Definition dumps_str (s : string) : string :=
  String dq (flat_map_str escape_char s) +:+ String dq EmptyString.

Fixpoint indent (level : nat) : string :=
  match level with
  | O => EmptyString
  | S k => "  " +:+ indent k
  end.

Definition newline_indent (level : nat) : string := nl +:+ indent level.

(** The elements of an array after the first, each behind a comma. *)
Fixpoint dumps_elements (dump : pyval Z -> string) (sep : string)
  (l : list (pyval Z)) : string :=
  match l with
  | [] => EmptyString
  | y :: l' => "," +:+ sep +:+ dump y +:+ dumps_elements dump sep l'
  end.

(** The members of an object after the first. *)
Fixpoint dumps_members (dump : pyval Z -> string) (sep : string)
  (l : list (string * pyval Z)) : string :=
  match l with
  | [] => EmptyString
  | (k, y) :: l' =>
      "," +:+ sep +:+ dumps_str k +:+ ": " +:+ dump y +:+ dumps_members dump sep l'
  end.

(** [json.dumps(v, indent=2)], for [v] nested [level] deep. *)
Fixpoint dumps_at (level : nat) (v : pyval Z) : string :=
  match v with
  | PNone => "null"
  | PBool true => "true"
  | PBool false => "false"
  | PNum n => str_of_Z n
  | PStr s => dumps_str s
  | PList [] => "[]"
  | PList (x :: rest) =>
      "[" +:+ newline_indent (S level) +:+ dumps_at (S level) x
      +:+ dumps_elements (dumps_at (S level)) (newline_indent (S level)) rest
      +:+ newline_indent level +:+ "]"
  | PDict [] => "{}"
  | PDict ((k, x) :: rest) =>
      "{" +:+ newline_indent (S level) +:+ dumps_str k +:+ ": " +:+ dumps_at (S level) x
      +:+ dumps_members (dumps_at (S level)) (newline_indent (S level)) rest
      +:+ newline_indent level +:+ "}"
  end.

Definition dumps (v : pyval Z) : string := dumps_at 0 v.
(** DELETE /api/products/:id; [splice(index, 1)] removes one element. *)
Definition remove : handler := fun ps _ _ products =>
  match findIndex (has_id ps) products with
  | None => (Fail (NotFoundError "Product not found"), products)
  | Some index => (Respond {| status := 204; content := NoBody |}, delete index products)
  end.

(** ** Error handling middleware *)

Definition errorHandler (now : string) (err : error) : response :=
  let statusCode :=
    match statusCode err with
    | Some c => if c =? 0 then 500 else c
    | None => 500
    end in
  let message :=
    if String.eqb (message err) "" then "Internal Server Error" else message err in
  json statusCode (VObj {[ "error" := VObj (
    <["message" := VStr message]>
    (<["status" := num statusCode]>
    (<["timestamp" := VStr now]> ∅))) ]}).

(** ** Routing *)

Inductive segment :=
  | Lit (s : string)
  | Param (name : string).

Record route := {
  route_method : method;
  route_path : list segment;
  route_chain : list middleware;
  route_handler : handler
}.

(** Matching a path against a route pattern.  Express compares literal
    segments without regard to the case of the letters A to Z; a
    parameter takes any non-empty segment. *)
Fixpoint match_path (pat : list segment) (p : list string) : option (gmap string string) :=
  match pat, p with
  | [], [] => Some ∅
  | Lit s :: pat', x :: p' =>
      if String.eqb (ascii_lower x) (ascii_lower s) then match_path pat' p' else None
  | Param name :: pat', x :: p' =>
      if String.eqb x "" then None else <[name := x]> <$> match_path pat' p'
  | _, _ => None
  end.
(** The five scale factors of the notebook, on the tape
    [[RX(0.3), CNOT]]. *)
Lemma zne_one_tape_per_scale_factor_witness :
  exists tapes st',
    zne Example.tape (unitary_folding Example.adjoint)
        (fins [1; 3; 5; 7; 9]) Example.circuit
    = Ok ((tapes, fit_zne (fins [1; 3; 5; 7; 9])), st') /\
    queue st' = [] /\
    length tapes = 5%nat /\
    Forall (fun t' => 4 <= t')%nat tapes /\
    Forall2 (fun t' q =>
               read_tape (heap st') t'
               = Some (folded_tape Example.adjoints (fold_count q)
                                   Example.value))
            tapes [1; 3; 5; 7; 9] /\
    ([1; 3; 5; 7; 9] = [] ->
     forall es, fit_zne (fins [1; 3; 5; 7; 9]) es = Raise ValueError).
Proof.
  apply (zne_one_tape_per_scale_factor
           Example.adjoint Example.circuit Example.tape Example.value
           Example.adjoints [1; 3; 5; 7; 9]);
    reflexivity.
Defined.
(** * Mind-map editor core: tree utilities, AI schema adapter, history store

    A shallow embedding of the editor's state core (the reducer
    [mindMapReducer] with its helpers [findNodeById], [updateNodeRecursive],
    [deleteNodeRecursive], the two converters between [MindMapNode] and
    [AIMapNode], the handlers [handleAddChild] and [handleDeleteNode]) and of
    the three forest-producing calls of the Gemini service.

    Conventions.
    - A JavaScript array is a [list]; an optional field ([f?: T]) is an
      [option]; [string | null] is an [option string].
    - Objects are values: the reducer never mutates a forest that is reachable
      from the state (it copies first), so value equality is deep equality.
    - [number]s that index the history are [Z]; an out-of-range read of an
      array yields [undefined], modelled by [None].
    - A JavaScript exception is an explicit [Throws] result. *)

From Stdlib Require Import List ZArith String Bool Lia Permutation.
Import ListNotations.
Local Open Scope string_scope.
Local Open Scope list_scope.
Local Open Scope Z_scope.

(** ** Data model ([types.ts]) *)

Inductive MindMapNodeType := ROOT | MAIN_TOPIC | SUB_TOPIC | DETAIL.

Inductive MindMapMode := STUDY | PROJECT_PLANNING | DEBATE | GENERAL.

Inductive NodeStatus := StatusTask | StatusFlashcard | StatusSummary.

Record Flashcard := mkFlashcard { front : string; back : string }.

Record Task := mkTask {
  description : string;
  completed : bool;
  dueDate : option string
}.

Record Metadata := mkMetadata {
  pros : option (list string);
  cons : option (list string);
  questions : option (list string);
  flashcard : option Flashcard;
  summary : option string;
  task : option Task
}.

(** The object literal [{}]. *)
Definition emptyMetadata : Metadata :=
  mkMetadata None None None None None None.

#[warnings="-register-all"]
Inductive MindMapNode := mkNode {
  id : string;
  text : string;
  children : list MindMapNode;
  parentId : option string;
  isExpanded : bool;
  type : MindMapNodeType;
  tags : list string;
  status : option NodeStatus;
  metadata : option Metadata
}.

Definition Forest := list MindMapNode.

#[warnings="-register-all"]
Inductive AIMapNode := mkAI {
  title : string;
  subtopics : option (list AIMapNode);
  aiPros : option (list string);
  aiCons : option (list string);
  aiQuestions : option (list string)
}.

(** ** Induction over nested trees *)

Section NodeInd.
Variable P : MindMapNode -> Prop.
Hypothesis step : forall n, Forall P (children n) -> P n.

Fixpoint MindMapNode_nested_ind (n : MindMapNode) : P n :=
  step n
    ((fix go (l : list MindMapNode) : Forall P l :=
        match l with
        | [] => Forall_nil P
        | c :: cs => Forall_cons c (MindMapNode_nested_ind c) (go cs)
        end) (children n)).
End NodeInd.

(** Induction over a forest: the children of the head, then the tail. *)
Section ForestInd.
Variable P : Forest -> Prop.
Hypothesis Hnil : P [].
Hypothesis Hcons :
  forall node rest, P (children node) -> P rest -> P (node :: rest).

Fixpoint Forest_ind_children (node : MindMapNode) : P (children node) :=
  (fix go (l : list MindMapNode) : P l :=
     match l with
     | [] => Hnil
     | c :: cs => Hcons c cs (Forest_ind_children c) (go cs)
     end) (children node).

Fixpoint Forest_nested_ind (nodes : Forest) : P nodes :=
  match nodes with
  | [] => Hnil
  | c :: cs => Hcons c cs (Forest_ind_children c) (Forest_nested_ind cs)
  end.
End ForestInd.

Section AIInd.
Variable P : AIMapNode -> Prop.
Hypothesis step :
  forall a, (forall l, subtopics a = Some l -> Forall P l) -> P a.

Fixpoint AIMapNode_nested_ind (a : AIMapNode) : P a.
Proof.
  apply step. destruct a as [t s p c q]; simpl.
  intros l E. destruct s as [l'|]; [|discriminate].
  injection E as <-.
  induction l' as [|x xs IH]; constructor.
  - apply AIMapNode_nested_ind.
  - exact IH.
Defined.
End AIInd.

(** ** Record updates (object spread with one field replaced) *)

Definition set_children (n : MindMapNode) (cs : list MindMapNode) :=
  mkNode (id n) (text n) cs (parentId n) (isExpanded n) (type n) (tags n)
         (status n) (metadata n).

Definition set_text (n : MindMapNode) (t : string) :=
  mkNode (id n) t (children n) (parentId n) (isExpanded n) (type n) (tags n)
         (status n) (metadata n).

Definition set_isExpanded (n : MindMapNode) (b : bool) :=
  mkNode (id n) (text n) (children n) (parentId n) b (type n) (tags n)
         (status n) (metadata n).

Definition set_status (n : MindMapNode) (s : option NodeStatus) :=
  mkNode (id n) (text n) (children n) (parentId n) (isExpanded n) (type n)
         (tags n) s (metadata n).

Definition set_metadata (n : MindMapNode) (m : option Metadata) :=
  mkNode (id n) (text n) (children n) (parentId n) (isExpanded n) (type n)
         (tags n) (status n) m.

(** ** Tree utilities *)

(** [findNodeById]: depth-first, pre-order, first match. *)
Fixpoint findNodeById_node (target : string) (node : MindMapNode)
  : option MindMapNode :=
  if String.eqb (id node) target then Some node
  else
    (fix loop (l : list MindMapNode) : option MindMapNode :=
       match l with
       | [] => None
       | c :: cs =>
           match findNodeById_node target c with
           | Some found => Some found
           | None => loop cs
           end
       end) (children node).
──────────────────────────────
# Assignment:
From the material above, copy exactly the lines between the line holding "name :: pat', x :: p' =>" and the line holding "Inductive MindMapNodeType := ROOT", inclusive, and only those.

# Finished exercise:
  | Param name :: pat', x :: p' =>
      if String.eqb x "" then None else <[name := x]> <$> match_path pat' p'
  | _, _ => None
  end.
(** The five scale factors of the notebook, on the tape
    [[RX(0.3), CNOT]]. *)
Lemma zne_one_tape_per_scale_factor_witness :
  exists tapes st',
    zne Example.tape (unitary_folding Example.adjoint)
        (fins [1; 3; 5; 7; 9]) Example.circuit
    = Ok ((tapes, fit_zne (fins [1; 3; 5; 7; 9])), st') /\
    queue st' = [] /\
    length tapes = 5%nat /\
    Forall (fun t' => 4 <= t')%nat tapes /\
    Forall2 (fun t' q =>
               read_tape (heap st') t'
               = Some (folded_tape Example.adjoints (fold_count q)
                                   Example.value))
            tapes [1; 3; 5; 7; 9] /\
    ([1; 3; 5; 7; 9] = [] ->
     forall es, fit_zne (fins [1; 3; 5; 7; 9]) es = Raise ValueError).
Proof.
  apply (zne_one_tape_per_scale_factor
           Example.adjoint Example.circuit Example.tape Example.value
           Example.adjoints [1; 3; 5; 7; 9]);
    reflexivity.
Defined.
(** * Mind-map editor core: tree utilities, AI schema adapter, history store

    A shallow embedding of the editor's state core (the reducer
    [mindMapReducer] with its helpers [findNodeById], [updateNodeRecursive],
    [deleteNodeRecursive], the two converters between [MindMapNode] and
    [AIMapNode], the handlers [handleAddChild] and [handleDeleteNode]) and of
    the three forest-producing calls of the Gemini service.

    Conventions.
    - A JavaScript array is a [list]; an optional field ([f?: T]) is an
      [option]; [string | null] is an [option string].
    - Objects are values: the reducer never mutates a forest that is reachable
      from the state (it copies first), so value equality is deep equality.
    - [number]s that index the history are [Z]; an out-of-range read of an
      array yields [undefined], modelled by [None].
    - A JavaScript exception is an explicit [Throws] result. *)

From Stdlib Require Import List ZArith String Bool Lia Permutation.
Import ListNotations.
Local Open Scope string_scope.
Local Open Scope list_scope.
Local Open Scope Z_scope.

(** ** Data model ([types.ts]) *)

Inductive MindMapNodeType := ROOT | MAIN_TOPIC | SUB_TOPIC | DETAIL.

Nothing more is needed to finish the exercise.